Work instructions -> Of all the lines below, return only those starting with the line holding "Lemma startswith_spec (p" and going on through the line holding "revert k; induction", exactly as written.

Supplied material ->
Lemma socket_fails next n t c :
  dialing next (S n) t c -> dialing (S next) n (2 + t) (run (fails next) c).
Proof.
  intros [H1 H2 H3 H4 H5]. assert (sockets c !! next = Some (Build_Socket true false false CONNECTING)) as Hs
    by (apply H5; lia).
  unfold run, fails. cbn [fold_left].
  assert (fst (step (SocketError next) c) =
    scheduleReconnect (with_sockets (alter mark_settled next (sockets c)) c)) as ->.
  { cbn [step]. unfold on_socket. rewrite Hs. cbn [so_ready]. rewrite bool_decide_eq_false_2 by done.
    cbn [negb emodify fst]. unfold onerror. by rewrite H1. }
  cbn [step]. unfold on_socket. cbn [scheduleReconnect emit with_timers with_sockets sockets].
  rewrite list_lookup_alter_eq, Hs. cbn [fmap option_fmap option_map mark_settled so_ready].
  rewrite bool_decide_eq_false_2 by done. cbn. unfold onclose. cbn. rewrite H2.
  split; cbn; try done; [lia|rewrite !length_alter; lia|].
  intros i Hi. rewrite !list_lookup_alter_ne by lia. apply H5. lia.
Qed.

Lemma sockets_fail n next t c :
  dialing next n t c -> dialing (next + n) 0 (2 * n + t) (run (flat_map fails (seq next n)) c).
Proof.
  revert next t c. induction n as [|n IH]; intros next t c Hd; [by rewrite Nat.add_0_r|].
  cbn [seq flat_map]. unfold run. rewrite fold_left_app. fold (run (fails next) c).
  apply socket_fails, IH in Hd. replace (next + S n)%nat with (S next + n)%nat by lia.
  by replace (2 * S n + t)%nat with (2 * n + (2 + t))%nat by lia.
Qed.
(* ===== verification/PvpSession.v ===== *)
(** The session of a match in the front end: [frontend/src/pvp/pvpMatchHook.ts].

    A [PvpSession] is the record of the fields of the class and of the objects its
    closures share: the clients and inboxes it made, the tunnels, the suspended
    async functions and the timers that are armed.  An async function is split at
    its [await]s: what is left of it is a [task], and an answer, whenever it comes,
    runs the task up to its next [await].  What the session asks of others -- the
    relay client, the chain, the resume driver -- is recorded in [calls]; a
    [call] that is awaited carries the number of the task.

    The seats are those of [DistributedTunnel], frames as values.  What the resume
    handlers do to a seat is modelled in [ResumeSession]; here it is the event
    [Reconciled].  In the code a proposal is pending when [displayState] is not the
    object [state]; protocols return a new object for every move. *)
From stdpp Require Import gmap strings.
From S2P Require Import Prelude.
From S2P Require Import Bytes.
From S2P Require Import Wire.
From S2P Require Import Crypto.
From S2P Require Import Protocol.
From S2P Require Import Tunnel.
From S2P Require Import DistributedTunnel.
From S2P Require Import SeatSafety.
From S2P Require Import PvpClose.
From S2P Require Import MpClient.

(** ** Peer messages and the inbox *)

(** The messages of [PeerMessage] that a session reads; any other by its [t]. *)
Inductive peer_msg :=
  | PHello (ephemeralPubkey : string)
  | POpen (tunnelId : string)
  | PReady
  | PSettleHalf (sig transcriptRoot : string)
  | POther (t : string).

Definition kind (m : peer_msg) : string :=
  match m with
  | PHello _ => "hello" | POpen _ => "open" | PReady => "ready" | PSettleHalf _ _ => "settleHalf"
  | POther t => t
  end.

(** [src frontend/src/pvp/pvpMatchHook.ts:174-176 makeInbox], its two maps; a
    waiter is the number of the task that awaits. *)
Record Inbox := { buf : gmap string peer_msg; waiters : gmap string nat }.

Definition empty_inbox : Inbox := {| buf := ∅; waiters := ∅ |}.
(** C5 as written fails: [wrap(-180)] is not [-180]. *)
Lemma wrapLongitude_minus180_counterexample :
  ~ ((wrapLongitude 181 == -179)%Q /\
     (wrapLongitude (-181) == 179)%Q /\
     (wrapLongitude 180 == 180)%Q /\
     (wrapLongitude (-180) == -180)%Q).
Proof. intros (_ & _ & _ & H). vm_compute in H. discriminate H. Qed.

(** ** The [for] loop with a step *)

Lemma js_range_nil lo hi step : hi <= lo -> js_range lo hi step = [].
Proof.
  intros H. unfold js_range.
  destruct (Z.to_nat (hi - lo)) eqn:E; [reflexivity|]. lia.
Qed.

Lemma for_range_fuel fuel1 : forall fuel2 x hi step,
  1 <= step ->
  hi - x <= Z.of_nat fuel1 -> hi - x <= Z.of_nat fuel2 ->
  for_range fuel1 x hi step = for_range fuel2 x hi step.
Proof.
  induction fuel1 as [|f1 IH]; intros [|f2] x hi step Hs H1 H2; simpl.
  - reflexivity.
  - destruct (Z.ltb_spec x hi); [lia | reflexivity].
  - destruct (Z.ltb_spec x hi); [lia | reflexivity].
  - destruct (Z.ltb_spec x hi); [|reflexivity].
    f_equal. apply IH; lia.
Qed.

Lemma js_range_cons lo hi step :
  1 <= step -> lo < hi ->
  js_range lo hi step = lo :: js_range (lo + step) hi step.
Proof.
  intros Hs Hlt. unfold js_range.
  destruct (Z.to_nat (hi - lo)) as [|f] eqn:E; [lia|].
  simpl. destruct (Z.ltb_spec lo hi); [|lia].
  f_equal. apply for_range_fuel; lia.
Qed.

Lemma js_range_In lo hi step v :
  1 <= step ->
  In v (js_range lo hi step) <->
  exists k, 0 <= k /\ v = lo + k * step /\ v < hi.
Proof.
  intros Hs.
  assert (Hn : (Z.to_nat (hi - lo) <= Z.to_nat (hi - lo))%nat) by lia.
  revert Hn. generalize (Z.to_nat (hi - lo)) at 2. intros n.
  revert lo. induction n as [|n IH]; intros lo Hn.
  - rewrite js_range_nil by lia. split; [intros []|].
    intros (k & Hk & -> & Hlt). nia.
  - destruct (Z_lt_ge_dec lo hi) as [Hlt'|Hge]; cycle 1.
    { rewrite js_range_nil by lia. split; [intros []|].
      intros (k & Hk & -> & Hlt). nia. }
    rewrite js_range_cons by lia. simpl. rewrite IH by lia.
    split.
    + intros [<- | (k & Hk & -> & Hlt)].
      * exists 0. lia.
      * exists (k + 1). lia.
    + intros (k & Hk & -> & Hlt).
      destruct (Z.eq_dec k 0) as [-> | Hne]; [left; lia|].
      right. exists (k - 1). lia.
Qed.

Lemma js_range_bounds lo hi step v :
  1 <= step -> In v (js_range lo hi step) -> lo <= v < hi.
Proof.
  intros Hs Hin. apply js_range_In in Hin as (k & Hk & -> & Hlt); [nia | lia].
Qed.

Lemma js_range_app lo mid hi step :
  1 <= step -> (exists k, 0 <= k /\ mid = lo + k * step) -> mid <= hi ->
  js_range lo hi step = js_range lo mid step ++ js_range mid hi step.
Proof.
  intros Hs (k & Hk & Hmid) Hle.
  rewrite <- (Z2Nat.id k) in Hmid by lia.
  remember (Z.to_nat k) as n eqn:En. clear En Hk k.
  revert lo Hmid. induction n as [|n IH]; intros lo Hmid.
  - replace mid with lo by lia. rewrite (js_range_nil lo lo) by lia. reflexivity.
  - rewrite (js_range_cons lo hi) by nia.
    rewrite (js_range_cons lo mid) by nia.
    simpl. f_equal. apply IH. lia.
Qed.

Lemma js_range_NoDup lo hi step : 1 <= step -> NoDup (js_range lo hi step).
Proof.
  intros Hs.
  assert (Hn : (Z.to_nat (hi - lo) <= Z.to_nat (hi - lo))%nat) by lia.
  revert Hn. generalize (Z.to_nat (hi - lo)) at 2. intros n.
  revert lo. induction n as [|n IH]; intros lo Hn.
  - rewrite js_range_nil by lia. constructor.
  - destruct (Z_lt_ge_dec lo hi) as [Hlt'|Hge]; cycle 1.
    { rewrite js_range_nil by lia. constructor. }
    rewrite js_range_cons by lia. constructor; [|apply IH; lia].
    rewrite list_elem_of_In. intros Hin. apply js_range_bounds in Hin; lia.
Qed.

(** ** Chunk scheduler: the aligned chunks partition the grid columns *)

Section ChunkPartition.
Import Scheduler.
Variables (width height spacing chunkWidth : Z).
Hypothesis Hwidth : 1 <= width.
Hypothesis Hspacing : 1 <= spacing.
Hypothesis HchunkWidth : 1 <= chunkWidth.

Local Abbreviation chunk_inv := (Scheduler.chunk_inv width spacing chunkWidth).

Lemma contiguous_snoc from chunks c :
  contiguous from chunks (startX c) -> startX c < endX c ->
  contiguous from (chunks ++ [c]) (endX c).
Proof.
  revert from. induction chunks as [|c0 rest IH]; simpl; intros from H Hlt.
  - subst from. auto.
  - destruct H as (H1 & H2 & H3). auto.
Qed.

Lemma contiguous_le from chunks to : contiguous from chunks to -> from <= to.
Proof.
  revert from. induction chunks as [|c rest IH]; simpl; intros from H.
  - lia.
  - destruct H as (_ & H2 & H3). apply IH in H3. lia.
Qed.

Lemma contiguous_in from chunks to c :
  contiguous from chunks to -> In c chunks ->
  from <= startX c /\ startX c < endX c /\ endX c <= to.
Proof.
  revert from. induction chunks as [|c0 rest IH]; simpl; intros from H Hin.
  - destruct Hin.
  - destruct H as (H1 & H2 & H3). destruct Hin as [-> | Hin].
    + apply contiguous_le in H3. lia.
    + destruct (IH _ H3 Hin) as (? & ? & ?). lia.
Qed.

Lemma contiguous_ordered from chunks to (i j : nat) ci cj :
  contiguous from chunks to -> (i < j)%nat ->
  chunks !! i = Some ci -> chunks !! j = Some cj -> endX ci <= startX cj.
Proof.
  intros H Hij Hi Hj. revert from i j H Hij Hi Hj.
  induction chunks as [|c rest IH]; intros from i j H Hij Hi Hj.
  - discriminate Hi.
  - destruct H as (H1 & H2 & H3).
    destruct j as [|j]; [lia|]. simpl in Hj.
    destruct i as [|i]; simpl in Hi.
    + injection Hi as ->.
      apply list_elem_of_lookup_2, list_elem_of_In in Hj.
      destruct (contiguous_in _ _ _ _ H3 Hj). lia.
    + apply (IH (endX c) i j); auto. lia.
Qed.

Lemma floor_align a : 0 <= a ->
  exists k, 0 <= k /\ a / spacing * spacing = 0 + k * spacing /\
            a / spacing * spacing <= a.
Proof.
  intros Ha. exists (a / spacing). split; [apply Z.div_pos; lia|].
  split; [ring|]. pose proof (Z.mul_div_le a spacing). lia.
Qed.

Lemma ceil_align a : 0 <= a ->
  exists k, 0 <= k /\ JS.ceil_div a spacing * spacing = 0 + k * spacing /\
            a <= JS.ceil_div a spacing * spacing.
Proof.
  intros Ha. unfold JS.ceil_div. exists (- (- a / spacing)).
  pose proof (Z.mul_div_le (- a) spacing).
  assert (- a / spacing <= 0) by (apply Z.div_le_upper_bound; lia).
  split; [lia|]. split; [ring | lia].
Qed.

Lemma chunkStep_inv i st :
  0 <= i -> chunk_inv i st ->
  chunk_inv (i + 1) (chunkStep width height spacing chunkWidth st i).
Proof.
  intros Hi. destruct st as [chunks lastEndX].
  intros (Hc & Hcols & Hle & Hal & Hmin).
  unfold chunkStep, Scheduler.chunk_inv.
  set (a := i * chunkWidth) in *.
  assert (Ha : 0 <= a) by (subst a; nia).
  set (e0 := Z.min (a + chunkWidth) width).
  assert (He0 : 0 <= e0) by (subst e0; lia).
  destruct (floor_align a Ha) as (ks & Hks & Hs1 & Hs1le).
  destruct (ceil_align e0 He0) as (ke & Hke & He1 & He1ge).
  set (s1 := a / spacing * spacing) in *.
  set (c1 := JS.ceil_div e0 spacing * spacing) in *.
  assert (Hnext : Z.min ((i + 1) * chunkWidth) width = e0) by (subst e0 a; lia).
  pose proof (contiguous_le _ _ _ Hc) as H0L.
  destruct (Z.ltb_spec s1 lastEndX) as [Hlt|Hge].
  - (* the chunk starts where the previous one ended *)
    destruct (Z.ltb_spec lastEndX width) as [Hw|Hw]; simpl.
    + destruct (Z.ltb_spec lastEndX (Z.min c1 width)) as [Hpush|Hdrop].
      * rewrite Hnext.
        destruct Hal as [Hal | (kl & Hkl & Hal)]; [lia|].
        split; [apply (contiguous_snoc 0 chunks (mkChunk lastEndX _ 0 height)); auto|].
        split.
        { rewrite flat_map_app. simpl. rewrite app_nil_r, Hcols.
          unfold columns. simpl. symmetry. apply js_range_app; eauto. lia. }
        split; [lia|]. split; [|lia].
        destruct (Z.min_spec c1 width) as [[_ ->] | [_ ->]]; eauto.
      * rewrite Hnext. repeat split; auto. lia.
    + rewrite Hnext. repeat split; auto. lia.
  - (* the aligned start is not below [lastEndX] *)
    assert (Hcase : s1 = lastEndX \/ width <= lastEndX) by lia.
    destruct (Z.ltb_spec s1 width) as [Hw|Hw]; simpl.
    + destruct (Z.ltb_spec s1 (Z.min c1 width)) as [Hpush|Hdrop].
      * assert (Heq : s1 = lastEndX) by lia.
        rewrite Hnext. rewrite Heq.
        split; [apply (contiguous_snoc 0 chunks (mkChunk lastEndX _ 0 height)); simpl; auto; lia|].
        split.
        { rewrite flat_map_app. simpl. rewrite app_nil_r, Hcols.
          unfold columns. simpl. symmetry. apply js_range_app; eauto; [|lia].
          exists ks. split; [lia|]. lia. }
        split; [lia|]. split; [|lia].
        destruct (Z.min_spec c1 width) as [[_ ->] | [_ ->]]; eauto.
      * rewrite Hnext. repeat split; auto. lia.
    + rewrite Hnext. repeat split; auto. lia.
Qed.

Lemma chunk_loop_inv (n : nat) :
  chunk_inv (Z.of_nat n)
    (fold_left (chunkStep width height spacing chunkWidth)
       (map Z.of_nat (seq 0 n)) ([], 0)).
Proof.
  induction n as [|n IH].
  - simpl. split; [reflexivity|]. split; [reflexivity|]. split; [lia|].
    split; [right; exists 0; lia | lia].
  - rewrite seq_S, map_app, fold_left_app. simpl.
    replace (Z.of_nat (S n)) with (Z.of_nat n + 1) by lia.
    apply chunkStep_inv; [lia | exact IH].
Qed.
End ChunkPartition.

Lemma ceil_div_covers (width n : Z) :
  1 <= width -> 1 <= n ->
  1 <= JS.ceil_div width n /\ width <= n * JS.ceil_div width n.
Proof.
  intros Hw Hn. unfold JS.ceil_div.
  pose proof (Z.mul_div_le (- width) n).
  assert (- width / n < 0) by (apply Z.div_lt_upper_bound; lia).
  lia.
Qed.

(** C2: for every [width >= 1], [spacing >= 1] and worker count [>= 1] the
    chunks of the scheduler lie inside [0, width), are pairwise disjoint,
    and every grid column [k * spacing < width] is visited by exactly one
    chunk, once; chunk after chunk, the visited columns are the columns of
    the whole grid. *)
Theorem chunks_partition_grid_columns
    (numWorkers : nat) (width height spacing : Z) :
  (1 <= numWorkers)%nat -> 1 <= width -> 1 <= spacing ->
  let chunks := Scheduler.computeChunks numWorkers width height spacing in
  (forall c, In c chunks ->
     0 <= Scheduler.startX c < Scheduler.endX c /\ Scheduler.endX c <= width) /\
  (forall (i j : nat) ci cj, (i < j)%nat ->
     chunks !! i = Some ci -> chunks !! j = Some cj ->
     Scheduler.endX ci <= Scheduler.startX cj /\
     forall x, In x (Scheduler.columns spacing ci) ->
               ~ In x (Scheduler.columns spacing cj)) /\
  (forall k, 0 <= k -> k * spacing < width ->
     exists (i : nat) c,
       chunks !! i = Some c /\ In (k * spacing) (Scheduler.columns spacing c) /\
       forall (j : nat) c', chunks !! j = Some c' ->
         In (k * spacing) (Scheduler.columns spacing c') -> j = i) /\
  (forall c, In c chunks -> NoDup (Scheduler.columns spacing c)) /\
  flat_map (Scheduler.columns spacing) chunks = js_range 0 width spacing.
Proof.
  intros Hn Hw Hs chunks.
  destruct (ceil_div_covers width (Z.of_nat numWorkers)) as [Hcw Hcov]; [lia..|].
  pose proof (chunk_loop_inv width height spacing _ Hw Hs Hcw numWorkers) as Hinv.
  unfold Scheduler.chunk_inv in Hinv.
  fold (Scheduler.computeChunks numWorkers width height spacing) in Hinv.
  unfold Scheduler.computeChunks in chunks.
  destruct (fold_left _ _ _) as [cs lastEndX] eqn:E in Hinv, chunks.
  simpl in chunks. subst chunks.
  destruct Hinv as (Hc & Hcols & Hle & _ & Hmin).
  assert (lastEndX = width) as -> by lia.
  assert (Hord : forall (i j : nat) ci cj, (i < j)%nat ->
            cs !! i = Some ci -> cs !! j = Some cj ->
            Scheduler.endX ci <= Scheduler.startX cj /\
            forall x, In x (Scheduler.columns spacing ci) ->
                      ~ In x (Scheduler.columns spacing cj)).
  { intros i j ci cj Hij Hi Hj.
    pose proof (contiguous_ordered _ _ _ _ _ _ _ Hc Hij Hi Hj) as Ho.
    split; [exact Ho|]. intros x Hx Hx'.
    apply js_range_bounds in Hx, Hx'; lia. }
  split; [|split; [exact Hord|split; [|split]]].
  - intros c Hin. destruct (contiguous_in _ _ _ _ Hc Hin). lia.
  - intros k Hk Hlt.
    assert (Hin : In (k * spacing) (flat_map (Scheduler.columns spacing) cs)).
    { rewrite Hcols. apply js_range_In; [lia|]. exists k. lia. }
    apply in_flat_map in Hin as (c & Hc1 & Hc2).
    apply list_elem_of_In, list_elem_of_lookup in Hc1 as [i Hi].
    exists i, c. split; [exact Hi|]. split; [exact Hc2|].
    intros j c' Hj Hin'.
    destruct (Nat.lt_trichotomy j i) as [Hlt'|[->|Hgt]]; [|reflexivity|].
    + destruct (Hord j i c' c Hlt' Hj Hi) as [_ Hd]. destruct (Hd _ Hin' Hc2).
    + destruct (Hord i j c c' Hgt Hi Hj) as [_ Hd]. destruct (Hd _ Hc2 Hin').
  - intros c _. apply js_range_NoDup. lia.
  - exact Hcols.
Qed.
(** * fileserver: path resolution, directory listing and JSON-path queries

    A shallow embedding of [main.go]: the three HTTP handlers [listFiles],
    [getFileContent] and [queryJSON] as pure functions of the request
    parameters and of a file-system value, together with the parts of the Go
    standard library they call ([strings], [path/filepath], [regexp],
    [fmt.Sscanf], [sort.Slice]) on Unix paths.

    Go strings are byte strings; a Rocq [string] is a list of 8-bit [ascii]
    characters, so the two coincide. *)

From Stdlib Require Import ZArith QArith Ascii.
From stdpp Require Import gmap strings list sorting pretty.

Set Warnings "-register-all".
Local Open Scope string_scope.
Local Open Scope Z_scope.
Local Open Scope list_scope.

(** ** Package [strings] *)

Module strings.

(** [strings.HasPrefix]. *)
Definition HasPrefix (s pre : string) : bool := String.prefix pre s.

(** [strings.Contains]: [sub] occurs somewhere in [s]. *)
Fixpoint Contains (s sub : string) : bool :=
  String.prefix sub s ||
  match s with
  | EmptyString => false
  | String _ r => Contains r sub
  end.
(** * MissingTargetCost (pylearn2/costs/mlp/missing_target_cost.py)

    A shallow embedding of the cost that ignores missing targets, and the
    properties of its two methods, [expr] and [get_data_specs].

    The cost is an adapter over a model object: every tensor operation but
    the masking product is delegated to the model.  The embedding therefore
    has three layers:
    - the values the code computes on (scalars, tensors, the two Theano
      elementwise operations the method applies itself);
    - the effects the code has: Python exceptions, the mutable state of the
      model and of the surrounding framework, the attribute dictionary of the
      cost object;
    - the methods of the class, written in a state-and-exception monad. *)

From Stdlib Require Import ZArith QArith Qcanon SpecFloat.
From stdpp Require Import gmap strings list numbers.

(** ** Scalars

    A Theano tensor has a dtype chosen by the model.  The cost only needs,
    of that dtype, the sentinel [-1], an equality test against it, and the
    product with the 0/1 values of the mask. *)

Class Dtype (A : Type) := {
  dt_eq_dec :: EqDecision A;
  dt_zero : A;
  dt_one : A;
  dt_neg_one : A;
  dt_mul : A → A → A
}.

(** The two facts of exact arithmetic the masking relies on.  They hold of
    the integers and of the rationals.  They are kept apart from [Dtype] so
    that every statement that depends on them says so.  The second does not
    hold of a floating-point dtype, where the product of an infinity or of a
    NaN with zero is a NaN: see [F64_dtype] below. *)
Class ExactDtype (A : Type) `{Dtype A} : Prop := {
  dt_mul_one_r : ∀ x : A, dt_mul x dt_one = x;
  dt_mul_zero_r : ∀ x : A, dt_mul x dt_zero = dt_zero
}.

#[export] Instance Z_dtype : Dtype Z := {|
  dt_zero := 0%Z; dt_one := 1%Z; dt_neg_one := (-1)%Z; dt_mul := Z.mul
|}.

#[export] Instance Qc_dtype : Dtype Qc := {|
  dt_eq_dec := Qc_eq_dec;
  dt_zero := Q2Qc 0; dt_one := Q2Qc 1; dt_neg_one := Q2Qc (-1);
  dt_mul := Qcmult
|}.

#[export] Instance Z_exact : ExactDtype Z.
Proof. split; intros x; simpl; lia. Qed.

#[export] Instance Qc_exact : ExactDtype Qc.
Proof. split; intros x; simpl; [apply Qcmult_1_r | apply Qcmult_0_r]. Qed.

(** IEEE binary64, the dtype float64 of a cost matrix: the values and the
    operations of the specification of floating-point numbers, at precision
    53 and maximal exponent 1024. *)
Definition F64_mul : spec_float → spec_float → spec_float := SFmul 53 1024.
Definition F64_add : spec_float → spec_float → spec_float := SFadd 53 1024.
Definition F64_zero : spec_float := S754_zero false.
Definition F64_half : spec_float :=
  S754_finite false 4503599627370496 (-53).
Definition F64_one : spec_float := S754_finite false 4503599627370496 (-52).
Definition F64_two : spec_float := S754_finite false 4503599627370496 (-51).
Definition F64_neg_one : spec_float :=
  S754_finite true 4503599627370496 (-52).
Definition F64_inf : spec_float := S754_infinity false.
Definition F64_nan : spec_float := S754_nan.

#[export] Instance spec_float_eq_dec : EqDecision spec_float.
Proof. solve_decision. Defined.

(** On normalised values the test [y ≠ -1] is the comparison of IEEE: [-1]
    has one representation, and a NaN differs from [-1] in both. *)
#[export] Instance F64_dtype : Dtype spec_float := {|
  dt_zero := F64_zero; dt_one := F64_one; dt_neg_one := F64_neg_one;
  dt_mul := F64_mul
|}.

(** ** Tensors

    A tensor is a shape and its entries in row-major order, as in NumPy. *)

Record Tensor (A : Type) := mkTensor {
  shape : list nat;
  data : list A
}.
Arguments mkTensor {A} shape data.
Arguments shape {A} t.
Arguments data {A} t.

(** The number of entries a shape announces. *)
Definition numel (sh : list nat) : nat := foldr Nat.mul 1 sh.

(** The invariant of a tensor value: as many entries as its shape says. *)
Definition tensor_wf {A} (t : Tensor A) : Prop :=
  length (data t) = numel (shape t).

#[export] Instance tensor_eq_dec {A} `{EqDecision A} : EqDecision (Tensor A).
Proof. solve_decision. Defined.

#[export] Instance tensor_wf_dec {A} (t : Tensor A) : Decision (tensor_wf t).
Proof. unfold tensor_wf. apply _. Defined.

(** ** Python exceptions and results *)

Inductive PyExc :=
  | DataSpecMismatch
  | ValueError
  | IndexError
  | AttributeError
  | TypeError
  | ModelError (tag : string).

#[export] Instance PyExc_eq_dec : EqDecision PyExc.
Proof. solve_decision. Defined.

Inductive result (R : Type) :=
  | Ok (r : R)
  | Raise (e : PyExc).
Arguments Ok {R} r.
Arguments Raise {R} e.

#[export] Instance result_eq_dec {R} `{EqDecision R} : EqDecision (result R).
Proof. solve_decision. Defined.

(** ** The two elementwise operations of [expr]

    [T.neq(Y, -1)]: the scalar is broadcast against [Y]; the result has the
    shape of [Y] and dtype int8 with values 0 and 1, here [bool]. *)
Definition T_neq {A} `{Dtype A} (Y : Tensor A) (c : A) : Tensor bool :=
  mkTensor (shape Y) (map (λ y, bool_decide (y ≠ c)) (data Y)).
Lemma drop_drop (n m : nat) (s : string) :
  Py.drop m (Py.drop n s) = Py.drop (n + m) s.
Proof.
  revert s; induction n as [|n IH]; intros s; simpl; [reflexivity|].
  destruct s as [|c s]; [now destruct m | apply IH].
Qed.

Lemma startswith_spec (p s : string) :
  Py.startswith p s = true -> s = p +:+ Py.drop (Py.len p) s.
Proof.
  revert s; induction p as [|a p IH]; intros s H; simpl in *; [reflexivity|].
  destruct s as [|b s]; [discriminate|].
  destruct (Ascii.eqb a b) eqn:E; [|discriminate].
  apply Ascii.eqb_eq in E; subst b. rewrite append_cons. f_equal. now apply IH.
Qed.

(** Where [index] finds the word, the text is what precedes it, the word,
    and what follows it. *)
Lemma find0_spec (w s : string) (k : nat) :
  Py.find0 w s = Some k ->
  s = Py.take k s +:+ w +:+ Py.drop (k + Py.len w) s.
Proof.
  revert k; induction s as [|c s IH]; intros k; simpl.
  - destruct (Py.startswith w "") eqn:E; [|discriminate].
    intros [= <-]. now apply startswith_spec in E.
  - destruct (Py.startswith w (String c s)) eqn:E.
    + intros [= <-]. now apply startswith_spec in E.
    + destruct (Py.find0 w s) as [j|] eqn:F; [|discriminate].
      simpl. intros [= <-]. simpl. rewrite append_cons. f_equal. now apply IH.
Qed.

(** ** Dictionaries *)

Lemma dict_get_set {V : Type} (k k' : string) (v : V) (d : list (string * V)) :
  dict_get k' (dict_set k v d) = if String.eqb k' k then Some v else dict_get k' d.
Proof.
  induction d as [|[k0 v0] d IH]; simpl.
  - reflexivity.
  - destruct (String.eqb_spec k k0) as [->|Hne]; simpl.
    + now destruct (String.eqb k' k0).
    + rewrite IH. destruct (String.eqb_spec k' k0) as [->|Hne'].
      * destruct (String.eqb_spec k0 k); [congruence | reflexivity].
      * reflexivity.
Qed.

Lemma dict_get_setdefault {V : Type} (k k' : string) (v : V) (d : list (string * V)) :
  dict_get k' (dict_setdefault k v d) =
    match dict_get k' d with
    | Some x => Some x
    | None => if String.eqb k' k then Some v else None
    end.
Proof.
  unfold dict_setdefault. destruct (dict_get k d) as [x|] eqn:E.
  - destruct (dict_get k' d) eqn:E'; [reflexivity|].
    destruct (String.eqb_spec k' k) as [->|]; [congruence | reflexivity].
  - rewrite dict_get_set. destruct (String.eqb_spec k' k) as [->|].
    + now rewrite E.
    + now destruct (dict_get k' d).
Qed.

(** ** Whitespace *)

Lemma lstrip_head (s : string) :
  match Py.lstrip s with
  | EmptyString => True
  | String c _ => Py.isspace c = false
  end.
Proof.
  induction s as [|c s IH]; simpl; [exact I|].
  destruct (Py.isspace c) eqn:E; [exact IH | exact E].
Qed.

Solution ->
Lemma startswith_spec (p s : string) :
  Py.startswith p s = true -> s = p +:+ Py.drop (Py.len p) s.
Proof.
  revert s; induction p as [|a p IH]; intros s H; simpl in *; [reflexivity|].
  destruct s as [|b s]; [discriminate|].
  destruct (Ascii.eqb a b) eqn:E; [|discriminate].
  apply Ascii.eqb_eq in E; subst b. rewrite append_cons. f_equal. now apply IH.
Qed.

(** Where [index] finds the word, the text is what precedes it, the word,
    and what follows it. *)
Lemma find0_spec (w s : string) (k : nat) :
  Py.find0 w s = Some k ->
  s = Py.take k s +:+ w +:+ Py.drop (k + Py.len w) s.
Proof.
  revert k; induction s as [|c s IH]; intros k; simpl.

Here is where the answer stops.